|
Diskset Import - An Introduction to the source
Diskset Import - An Introduction to the source
One of my most significant contributions (along with Steve Peng) to
Solaris 10 was to add support for import/export of disksets to SVM. So,
what
is import/export of disksets? Simply put, you've got a bunch of disks
encapsulated in an SVM diskset and you want to disconnect them from one
host and connect them to a different host. And, get your SVM
configuration
back. Why might you want to do this - say if you want to consolidate
your storage
or incase of a disaster if you want to move your storage from one
server to
another you might want to do something just like this.
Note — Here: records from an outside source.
(* ===== verification/EnvtestServerFacts.v ===== *)
(** * Starting and stopping a test environment

    How often a control plane is tried, which processes a stop reaches, when it
    does not reach them, and what the scheme of an environment is for. *)

From S2P Require Export EnvtestServer.

Section facts.
Context {W Pid L Key PublicKey Cert IP DER X Template Content Val T V Sch : Type}.
Context `{!EqDecision Pid} `{!Environ (W := W)} `{!ProcessOS (W := W) (Pid := Pid)} `{!AddrOS (W := W) (L := L)}
  `{!CertLib W Key PublicKey Cert IP DER} `{!PlaneOS (W := W) (X := X) (Template := Template)}.
Context `{!MapRange Z Z} `{!MapRange string Arg} `{!MapRange string Slice} `{!MapRange string ()}
  `{!MapRange string Object} `{!MapRange (GVK * string) Object} `{!MapRange GroupVersion (gset string)}
  `{!MapRange GVK (gset string)} `{!MapRange GVK T}.
Context `{!CRDContent (Content := Content) (Val := Val)} `{!CRDFiles (W := W)}.
Context `{!ConvertibleTypes T V} `{!ConversionScheme T V} `{!TypedCRDs}.
Context `{!HookContent (Content := Content) (Val := Val)} `{!ConfigLoading (W := W)}.
Context (cluster_of : option RestConfig → CRDCluster (W := W)) (kubeconfig : string)
  (ParseDuration : string → result Z) (scheme_Scheme : Sch).
Abbreviation APIServer := (@ControlPlane.APIServer Pid Key Cert X).
Abbreviation Etcd := (@ControlPlane.Etcd Pid).
Abbreviation Plane := (@ControlPlane.ControlPlane Pid Key Cert X).
Abbreviation Environment := (@Environment Pid Key Cert X Sch).
Context (Execute_etcd : Template → Etcd → result string) (Execute_api : Template → APIServer → result string).
Implicit Types (w : W) (a : APIServer) (e : Etcd) (f : Plane) (te : Environment) (p : Pid).

Abbreviation startControlPlane := (startControlPlane Execute_etcd Execute_api).
Abbreviation plane_start := (ControlPlane_Start Execute_etcd Execute_api).

(** ** Retries *)

(** Starts that fail, one after the other, and the planes they leave behind. *)
Inductive failed_starts : Plane → W → list Plane → Plane → W → Prop :=
  | failed_none f w : failed_starts f w [] f w
  | failed_more f w f1 w1 err l f2 w2 :
      plane_start f w = Returned (f1, w1, Some err) → failed_starts f1 w1 l f2 w2 →
      failed_starts f w (f1 :: l) f2 w2.

Lemma start_tries_spec left_ n last f w f' w' n' err :
  start_tries Execute_etcd Execute_api left_ n last f w = Returned (f', w', n', err) →
  ∃ failed f1 w1, failed_starts f w failed f1 w1 ∧ n' = (n + length failed)%nat ∧ (length failed ≤ left_)%nat
    ∧ (length failed < left_ → plane_start f1 w1 = Returned (f', w', None))%nat
    ∧ (length failed = left_ → f' = f1 ∧ w' = w1).
Proof.
  revert n last f w. induction left_ as [|left_ IH]; intros n last f w; cbn.
  { intros [= <- <- <- <-]. exists [], f, w. cbn. split_and!; [constructor|lia..|done]. }
  destruct (plane_start f w) as [[[f1 w1] [e|]]|] eqn:Hs; cbn; [| |done].
  - intros (failed & f2 & w2 & Hf & -> & Hle & Hlt & Heq)%IH. exists (f1 :: failed), f2, w2. cbn.
    split_and!; [by econstructor|lia|lia|intros; apply Hlt; lia|intros; apply Heq; lia].
  - intros [= <- <- <- <-]. exists [], f, w. cbn. split_and!; [constructor|lia|lia|done|lia].
Qed.

(** A start that succeeds after one that failed. *)
Lemma failed_starts_one f w f1 w1 err f2 w2 l f3 w3 r :
  plane_start f w = Returned (f1, w1, Some err) → plane_start f1 w1 = Returned (f2, w2, None) →
  failed_starts f w l f3 w3 → plane_start f3 w3 = Returned (r, None) → l = [f1].
Proof.
  intros H1 H2 Hl H3. inversion Hl as [|? ? g1 v1 ? l1 ? ? Hg1 Hl1]; subst; [congruence|].
  inversion Hl1; subst; congruence.
Qed.

Context `{!ProcessLaws (W := W) (Pid := Pid)} `{!PlaneLaws (W := W) (X := X) (Template := Template)}.

(** What runs after some failed starts; the last of them is the current plane. *)
Lemma failed_starts_spec f w l f' w' :
  plane_once f → failed_starts f w l f' w' →
  plane_once f' ∧ (∀ q, seen w q → seen w' q)
  ∧ (∀ q, alive w' q → alive w q ∨ ∃ g, g ∈ l ∧ plane_tracks g q)
  ∧ (∀ g q, g ∈ l → tracks (etcd_state g) q → ¬ seen w q ∧ seen w' q)
  ∧ (l = [] → f' = f ∧ w' = w).
Proof.
  intros Hf Hl. induction Hl as [f w|f w f1 w1 err l f2 w2 Hs Hl IH].
  { split_and!; try done; [by left|]. by intros g q ?%not_elem_of_nil. }
  apply ControlPlane_Start_spec in Hs as (Hf1 & Hal & Hnew & Hse & _); [|apply _|done].
  destruct (IH Hf1) as (Hf2 & Hse2 & Hal2 & Hnew2 & _). split_and!; [done|auto| | |done].
  - intros q [[?|?]%Hal|(g & Hg & ?)]%Hal2; [by left|right; exists f1|right; exists g]; (split; [|done]); by constructor.
  - intros g q [->|Hg]%elem_of_cons Hq; [destruct (Hnew q Hq); auto|]. destruct (Hnew2 g q Hg Hq) as [Hno ?]. auto.
Qed.

(** C33: a control plane is tried five times at most, each try going on from where
    the one before failed, and an error means that all five have failed.  When
    a try succeeds after others have failed, the etcd processes these started
    are not the one of the plane that runs: nothing keeps track of them, and a
    stop cannot end them. *)
Theorem control_plane_retried f w f' w' err :
  plane_once f → startControlPlane f w = Returned (f', w', err) →
  ∃ failed f1 w1, failed_starts f w failed f1 w1 ∧ (length failed ≤ 5)%nat
    ∧ match err with
      | Some _ => length failed = 5%nat ∧ f' = f1 ∧ w' = w1
      | None => (length failed < 5)%nat ∧ plane_start f1 w1 = Returned (f', w', None)
          ∧ ∀ g q, g ∈ failed → tracks (etcd_state g) q → ¬ tracks (etcd_state f') q
      end
    ∧ ∀ q, alive w' q → alive w q ∨ plane_tracks f' q ∨ ∃ g, g ∈ failed ∧ plane_tracks g q.
Proof.
  intros Hf. unfold startControlPlane.
  destruct (start_tries _ _ maxRetries 0 None f w) as [[[[f2 w2] n] e]|] eqn:Ht; cbn [mbind outcome_bind]; [|done].
  apply start_tries_spec in Ht as (failed & f1 & w1 & Hl & -> & Hle & Hlt & Heq).
  destruct (failed_starts_spec _ _ _ _ _ Hf Hl) as (Hf1 & _ & Hal & Hnew & _).
  intros [= <- <- <-]. exists failed, f1, w1. split_and!; [done|done| |]; unfold maxRetries in *; cbn in *.
  - case_decide as Hn; [by destruct (Heq Hn) as [-> ->]|].
    assert (Hlt5 : (length failed < 5)%nat) by lia. pose proof (Hlt Hlt5) as Hs. split_and!; [done..|].
    intros g q Hg Hq Hq'. apply ControlPlane_Start_spec in Hs as (_ & _ & Hnew' & _); [|apply _|done].
    apply (Hnew' q Hq'). by apply (Hnew g q).
  - intros q Hq. destruct (decide (length failed = 5%nat)) as [Hn|Hn].
    + destruct (Heq Hn) as [-> ->]. destruct (Hal q Hq); auto.
    + assert (Hlt5 : (length failed < 5)%nat) by lia.
      destruct (ControlPlane_Start_spec _ _ _ _ _ _ _ Hf1 (Hlt Hlt5)) as (_ & Hal' & _).
      destruct (Hal' q Hq) as [[?|?]%Hal|?]; auto.
Qed.

(** ** Stopping *)

Section stopping.
Context (Haggregate : ∀ errs, NewAggregate errs = None ↔ errs = []).

(** Stopping an environment with a control plane of its own: if there is no
    error, no process its servers were last started as still runs; but when
    the CRDs cannot be removed, or the directory of the certificates, the
    control plane is not stopped at all.  The plane of an environment on an
    existing cluster is left as it is. *)
Theorem stop_reaches_plane te w te' w' err :
  plane_once (te_ControlPlane te) → Environment_Stop cluster_of te w = Returned (te', w', err) →
  (te_UseExistingCluster te = Some true → te' = te)
  ∧ (te_UseExistingCluster te = Some false → err = None →
       ∀ p, plane_tracks (te_ControlPlane te) p → ¬ alive w' p)
  ∧ (∀ w1 er, uninstall cluster_of te w = Returned (w1, Some er) → te' = te ∧ w' = w1 ∧ err = Some er)
  ∧ (∀ w1 w2 er, uninstall cluster_of te w = Returned (w1, None) →
       Cleanup (te_WebhookInstallOptions te) w1 = (w2, Some er) → te' = te ∧ w' = w2 ∧ err = Some er).
Proof.
  intros Hf. unfold Environment_Stop.
  destruct (uninstall cluster_of te w) as [[w1 [e1|]]|] eqn:Hu; cbn [mbind outcome_bind]; [| |done].
  { intros [= <- <- <-]. split_and!; [done|done| |done]. by intros w2 er [= <- <-]. }
  destruct (Cleanup _ w1) as [w2 [e2|]] eqn:Hc.
  { intros [= <- <- <-]. split_and!; [done|done|done|]. intros w3 w4 er [= <-]. rewrite Hc. by intros [= <- <-]. }
  assert (Hrest : (∀ w3 er, Returned (w1, None) = Returned (w3, Some er) → te' = te ∧ w' = w3 ∧ err = Some er)
    ∧ (∀ w3 w4 er, Returned (w1, @None error) = Returned (w3, None) → Cleanup (te_WebhookInstallOptions te) w3 = (w4, Some er) →
         te' = te ∧ w' = w4 ∧ err = Some er)).
  { split; [done|]. intros w3 w4 er [= <-]. by rewrite Hc. }
  unfold useExistingCluster. intros Hend. split; [|split; [|done]].
  - intros Hex. rewrite Hex in Hend. by injection Hend as <- _ _.
  - intros Hex ->. rewrite Hex in Hend.
    destruct (ControlPlane_Stop _ w2) as [[[f w3] e3]|] eqn:Hs; cbn in Hend; [|done].
    injection Hend as _ <- ->. by apply (ControlPlane_Stop_spec Haggregate) in Hs as [_ Hdead].
Qed.
End stopping.

(** Without an etcd that starts, no process is ever the API server's, and a stop
    of the environment that could not be started fails hard: the state of the
    API server is looked into before it is found to be missing. *)
Lemma no_etcd_no_api f w f' w' err :
  (∀ e w, ∃ e' w' er, Etcd_Start Execute_etcd e w = Returned (e', w', Some er)) →
  startControlPlane f w = Returned (f', w', err) → is_Some err ∧ cp_APIServer f' = cp_APIServer f.
Proof.
  intros Hno. unfold startControlPlane, maxRetries.
  assert (Hplane : ∀ f w, ∃ f' w' er, plane_start f w = Returned (f', w', Some er) ∧ cp_APIServer f' = cp_APIServer f).
  { clear f w. intros f w. unfold ControlPlane_Start. destruct (Hno (default empty_Etcd (cp_Etcd f)) w) as (e' & w1 & er & ->).
    cbn. by do 3 eexists. }
  enough (Htries : ∀ n m last f w, ∃ f' w' er, start_tries Execute_etcd Execute_api n m last f w = Returned (f', w', (m + n)%nat, er)
    ∧ cp_APIServer f' = cp_APIServer f).
  { destruct (Htries 5%nat 0%nat None f w) as (f1 & w1 & er & -> & Hf). cbn. intros [= <- <- <-]. by split. }
  clear f w. induction n as [|n IH]; intros m last f w.
  { rewrite Nat.add_0_r. by do 3 eexists. }
  destruct (Hplane f w) as (f1 & w1 & er & Hs & Hf). destruct (IH (S m) (Some er) f1 w1) as (f2 & w2 & er2 & Ht & Hf2).
  exists f2, w2, er2. cbn. rewrite Hs. cbn. rewrite Ht, Hf2, Hf. split; [|done].
  by rewrite Nat.add_succ_r.
Qed.

Lemma prepare_plane_api te w te' err :
  prepare_plane ParseDuration te w = (te', err) →
  te_UseExistingCluster te' = te_UseExistingCluster te
  ∧ ∃ a, cp_APIServer (te_ControlPlane te') = Some a
    ∧ as_processState a = cp_APIServer (te_ControlPlane te) ≫= as_processState.
Proof.
  unfold prepare_plane, defaultTimeouts. intros Hp.
  repeat (case_match; simplify_eq/=); (split; [done|]); eexists; (split; [reflexivity|]); cbn;
    by destruct (cp_APIServer (te_ControlPlane te)).
Qed.

(** When etcd cannot be started, starting an environment returns an error
    and no configuration, and stopping the environment then panics. *)
Theorem stop_after_failed_start_panics te w te' w' r :
  (∀ e w, ∃ e' w' er, Etcd_Start Execute_etcd e w = Returned (e', w', Some er)) →
  te_UseExistingCluster te = Some false → cp_APIServer (te_ControlPlane te) = None →
  Environment_Start cluster_of kubeconfig ParseDuration scheme_Scheme Execute_etcd Execute_api te w
    = Returned (te', w', r) →
  r.1 = None ∧ is_Some r.2
  ∧ ∀ w1 w2 w3, uninstall cluster_of te' w1 = Returned (w2, None) →
      Cleanup (te_WebhookInstallOptions te') w2 = (w3, None) → ∃ msg, Environment_Stop cluster_of te' w1 = Panicked msg.
Proof.
  intros Hno Hown Hfresh. unfold Environment_Start, connect, useExistingCluster. rewrite Hown.
  destruct (prepare_plane ParseDuration te w) as [te1 err1] eqn:Hp.
  apply prepare_plane_api in Hp as (Hown1 & a & Ha & Hst). rewrite Hfresh in Hst. cbn in Hst. rewrite Hown in Hown1.
  assert (Hpanic : ∀ te2, te_UseExistingCluster te2 = Some false → cp_APIServer (te_ControlPlane te2) = Some a →
    ∀ w1 w2 w3, uninstall cluster_of te2 w1 = Returned (w2, None) →
      Cleanup (te_WebhookInstallOptions te2) w2 = (w3, None) → ∃ msg, Environment_Stop cluster_of te2 w1 = Panicked msg).
  { intros te2 Hown2 Ha2 w1 w2 w3 Hu Hc. unfold Environment_Stop. rewrite Hu. cbn. rewrite Hc.
    unfold useExistingCluster. rewrite Hown2. unfold ControlPlane_Stop. rewrite Ha2. cbn.
    unfold APIServer_Stop. rewrite Hst. cbn. by eexists. }
  destruct err1 as [err1|]; cbn [mbind outcome_bind].
  { intros [= <- <- <-]. split_and!; [done|done|]. by apply Hpanic. }
  destruct (startControlPlane (te_ControlPlane te1) w) as [[[f w1] err]|] eqn:Hs; cbn [mbind outcome_bind]; [|done].
  apply no_etcd_no_api in Hs as [[er ->] Hf]; [|done]. cbn. intros [= <- <- <-].
  split_and!; [done|done|]. apply Hpanic; cbn; [done|by rewrite Hf].
Qed.

(** ** The scheme *)

(** An outcome, but for the scheme of the environment. *)
Definition but_scheme {R} (r : outcome (Environment * W * R)) : outcome (Environment * W * R) :=
  match r with Returned (te, w, x) => Returned (set_scheme None te, w, x) | Panicked msg => Panicked msg end.

Definition with_scheme {R} (s : option Sch) (r : outcome (Environment * W * R)) : outcome (Environment * W * R) :=
  match r with Returned (te, w, x) => Returned (set_scheme s te, w, x) | Panicked msg => Panicked msg end.

Lemma connect_scheme s te w :
  connect kubeconfig ParseDuration Execute_etcd Execute_api (set_scheme s te) w
  = with_scheme s (connect kubeconfig ParseDuration Execute_etcd Execute_api te w).
Proof.
  unfold connect. change (useExistingCluster (set_scheme s te) w) with (useExistingCluster te w).
  destruct (useExistingCluster te w).
  { change (te_Config (set_scheme s te)) with (te_Config te). destruct (te_Config te); [done|].
    by destruct (GetConfig kubeconfig w) as [w1 []]. }
  assert (Hp : prepare_plane ParseDuration (set_scheme s te) w
    = (set_scheme s (prepare_plane ParseDuration te w).1, (prepare_plane ParseDuration te w).2)).
  { unfold prepare_plane, defaultTimeouts. cbn. repeat case_match; by simplify_eq/=. }
  rewrite Hp. destruct (prepare_plane ParseDuration te w) as [te1 [err|]]; cbn [fst snd]; [done|].
  change (te_ControlPlane (set_scheme s te1)) with (te_ControlPlane te1).
  destruct (startControlPlane _ w) as [[[f w1] [err|]]|]; cbn -[AddUser User_Config]; [done| |done].
  destruct (AddUser _ _ f w1) as [[f1 w2] [u|err]]; cbn -[User_Config]; [|done].
  by destruct (User_Config u f1) as [[u1 cfg]|].
Qed.

Lemma install_scheme s te w :
  but_scheme (install cluster_of scheme_Scheme (set_scheme s te) w) = but_scheme (install cluster_of scheme_Scheme te w).
Proof.
  unfold install.
  match goal with |- but_scheme (PrepWithoutInstalling ?o1 _ ≫= _) = but_scheme (PrepWithoutInstalling ?o2 _ ≫= _) =>
    change o1 with o2 end.
  destruct (PrepWithoutInstalling _ w) as [[[o w1] [err|]]|]; cbn -[install_CRDs install_webhooks]; [done| |done].
  match goal with |- but_scheme (install_CRDs _ ?te1 _ ≫= _) = but_scheme (install_CRDs _ ?te2 _ ≫= _) =>
    change (install_CRDs cluster_of te1 w1) with (install_CRDs cluster_of te2 w1) end.
  destruct (install_CRDs _ _ w1) as [[[w2 crds] [err|]]|]; cbn -[install_webhooks]; [done| |done].
  match goal with |- but_scheme (install_webhooks _ ?te1 _ ≫= _) = but_scheme (install_webhooks _ ?te2 _ ≫= _) =>
    change (install_webhooks cluster_of te1 w2) with (install_webhooks cluster_of te2 w2) end.
  by destruct (install_webhooks _ _ w2) as [[[o' w3] [err|]]|].
Qed.

(** The scheme of an environment decides nothing, in particular not which
    CRDs get conversion webhooks: an environment with any other scheme starts
    in the same way, installs the same and returns the same. *)
Theorem scheme_unused s te w :
  but_scheme (Environment_Start cluster_of kubeconfig ParseDuration scheme_Scheme Execute_etcd Execute_api (set_scheme s te) w)
  = but_scheme (Environment_Start cluster_of kubeconfig ParseDuration scheme_Scheme Execute_etcd Execute_api te w).
Proof.
  unfold Environment_Start. rewrite connect_scheme.
  destruct (connect _ _ _ _ te w) as [[[te1 w1] [r|]]|]; cbn; [done| |done]. apply install_scheme.
Qed.
End facts.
SVM stores it's configuration information for the local set in a regular
metadb (the one that can be seen by metadb(1M)
without arguments). The
diskset
related configuration is stored in a diskset metadb (one that can be
seen by
'metadb -s <diskset>' command) that resides on most (if not all)
of the
disks that are
a part of that diskset. Additionally, the local set metadb has
knowledge about
the disksets including information on where to find the diskset metadbs.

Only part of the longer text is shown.